Strikersoft’s Commitment to GDPR

General Data Protection Regulation

The GDPR (General Data Protection Regulation (EU) 2016/679) is an important piece of legislation that is designed to strengthen and unify data protection laws for all individuals within the European Union. The regulation was implemented on the 25th May 2018.

Our commitment

Strikersoft is GDPR compliant.

Privacy Policy

You find Strikersoft's Privacy policy here.


What is GDPR?

The General Data Protection Act (GDPR) is considered the most significant piece of European data protection legislation in the European Union (EU) in 20 years and replace the 1995 Data Protection Directive as well as PUL in Sweden. It also has impact on the Swedish Patient Data Law.

The GDPR regulates the processing of personal data about individuals in the European Union including its collection, storage, transfer or use. Importantly, under the GDPR, the concept of “personal data” is very broad and covers any information relating to an identified or identifiable individual (also called a “data subject”).

It gives data subjects more rights and control over their data by regulating how companies should handle and store the personal data they collect. The GDPR also raises the stakes for compliance by increasing enforcement and imposing greater fines should the provisions of the GDPR be breached.

The GDPR enhances EU individuals’ privacy rights and places significantly enhanced obligations on organizations handling data.

What do Strikersofts’ Customers need to do?

There are two things that you might need to do depending on your situation and jurisdiction. Below are the only impactful changes that we can foresee that might affect you as a result of using Strikersofts’ services or products:

  1. Make sure your Terms of Service or Privacy Policy properly communicate to your users how you are using Strikersofts’ services on your website or app. The GDPR can heavily penalize you if you’ve not done this clearly. We recommend you ensure your policies are up to date and clear to your readers.
  2. If you are in the European Union you’ll likely want to sign a Data Processor Agreement with Strikersoft. We’re happy to do so. Working with outside counsels we’ve updated this document to comply with GDPR, the Swedish Patientdatalagen (Patient data act) and other generally acceptable privacy laws.
  3. You can review a copy of the Annex Data Processing Agreement here. You can fill in your specifics for review by our account responsible. We will then countersign it and provide you with a downloadable copy via email as soon as possible. If you have any questions about its contents simply email



The regulation also contains general rules on when personal data processing may take place in healthcare. It can be mentioned in the context that it is investigated to what extent the rules in the Patient Data Legislation (PDL) need to be adapted to the GDPR's rules. PDL is applied as per the care provider's processing of personal data. Note, however, that PDL contains only specific rules and explanations deemed necessary.

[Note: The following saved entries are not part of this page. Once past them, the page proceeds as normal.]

Section CreateVehicles.
Variable Generator : Type.
Variable rand : Generator -> nat -> vec * Generator.
Variables Lane Position : Type.
Variable get_lane : Z -> result Lane.
Variable lane_position : Lane -> R -> Position.
Variable LENGTH : R.

(** The loop over the following vehicles, started at the index [k] with
    the vehicles [lc :: fs] created. *)
Lemma follow_loop (lane_count : Z) (lc : LaneChnageMARL.created Position) (m : nat) :
  forall (k : nat) (fs : list (LaneChnageMARL.created Position)) (pts speeds : list R) out,
    for_each
      (fun '(vehicles, spawn_points, initial_speed) idx =>
         let lane_id := (Z.of_nat idx mod lane_count)%Z in
         lane <- get_lane lane_id ;;
         ' (s, spawn_points) <- LaneChnageMARL.pop0 spawn_points ;;
         ' (speed, initial_speed) <- LaneChnageMARL.pop0 initial_speed ;;
         let lane_follow_vehicle :=
           {| LaneChnageMARL.lane_id := lane_id; LaneChnageMARL.longitudinal := s;
              LaneChnageMARL.created_position := lane_position lane s;
              LaneChnageMARL.created_speed := speed |} in
         Ok (vehicles ++ [lane_follow_vehicle], spawn_points, initial_speed))
      (seq k m) (lc :: fs, pts, speeds) = Ok out ->
    exists fs',
      out = (lc :: fs ++ fs', skipn m pts, skipn m speeds) /\
      length fs' = m /\ (m <= length pts)%nat /\ (m <= length speeds)%nat /\
      forall i, (i < m)%nat ->
        LaneChnageMARL.lane_id (nth i fs' lc) = (Z.of_nat (k + i) mod lane_count)%Z /\
        LaneChnageMARL.longitudinal (nth i fs' lc) = nth i pts 0 /\
        LaneChnageMARL.created_speed (nth i fs' lc) = nth i speeds 0.
Proof.
  induction m as [|m IH]; intros k fs pts speeds out H.
  - simpl in H. inversion H; subst; clear H. exists []. rewrite app_nil_r.
    repeat split; try reflexivity; try lia. 
  - cbn [seq for_each] in H.
    apply bind_ok in H. destruct H as ([[vs1 pts1] speeds1] & Hbody & H).
    apply bind_ok in Hbody. destruct Hbody as (lane & _ & Hbody).
    apply bind_ok in Hbody. destruct Hbody as ([s pts'] & Hs & Hbody).
    apply bind_ok in Hbody. destruct Hbody as ([v speeds'] & Hv & Hbody).
    inversion Hbody; subst; clear Hbody.
    destruct pts as [|s0 pts0]; [discriminate|]. inversion Hs; subst; clear Hs.
    destruct speeds as [|v0 speeds0]; [discriminate|]. inversion Hv; subst; clear Hv.
    change ((lc :: fs) ++ [?x]) with (lc :: (fs ++ [x])) in H.
    destruct (IH _ _ _ _ _ H) as (fs' & -> & L & Lp & Ls & Hi).
    eexists (_ :: fs'). rewrite <- app_assoc. simpl.
    split; [reflexivity|]. split; [rewrite L; reflexivity|].
    split; [lia|]. split; [lia|].
    intros [|i] Hlt.
    + simpl. rewrite Nat.add_0_r. auto.
    + simpl. destruct (Hi i ltac:(lia)) as (A1 & A2 & A3).
      rewrite A1, A2, A3. replace (S k + i)%nat with (k + S i)%nat by lia. auto.
Qed.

 Read more about the investigation at the Swedish governments’ website.


Key changes

In summary, here are some of the key changes that took effect with GDPR:

  • Expanded rights for individuals: The GDPR provides expanded rights for individuals in the European Union by granting them, amongst other things, the right to be forgotten and the right to request a copy of any personal data stored in their regard.
  • Compliance obligations: The GDPR requires organizations to implement appropriate policies and security protocols, conduct privacy impact assessments, keep detailed records on data activities and enter into written agreements with vendors.
  • Data breach notification and security: The GDPR requires organizations to report certain data breaches to data protection authorities, and under certain circumstances, to the affected data subjects. The GDPR also places additional security requirements on organizations.
  • New requirements for profiling and monitoring: The GDPR places additional obligations on organizations engaged in profiling or monitoring behavior of EU individuals.
  • Increased Enforcement: Under the GDPR, authorities can fine organizations up to the greater of €20 million or 4% of a company’s annual global revenue, based on the seriousness of the breach and damages incurred. Also, the GDPR provides a central point of enforcement for organizations with operations in multiple EU member states by requiring companies to work with a lead supervisory authority for cross-border data protection issues.


Outside of EU

If you are a company outside the EU, you should still be aware of this. The provisions of the GDPR apply to any organization that processes personal data of individuals in the European Union, including tracking their online activities, regardless of whether the organization has a physical presence in the EU.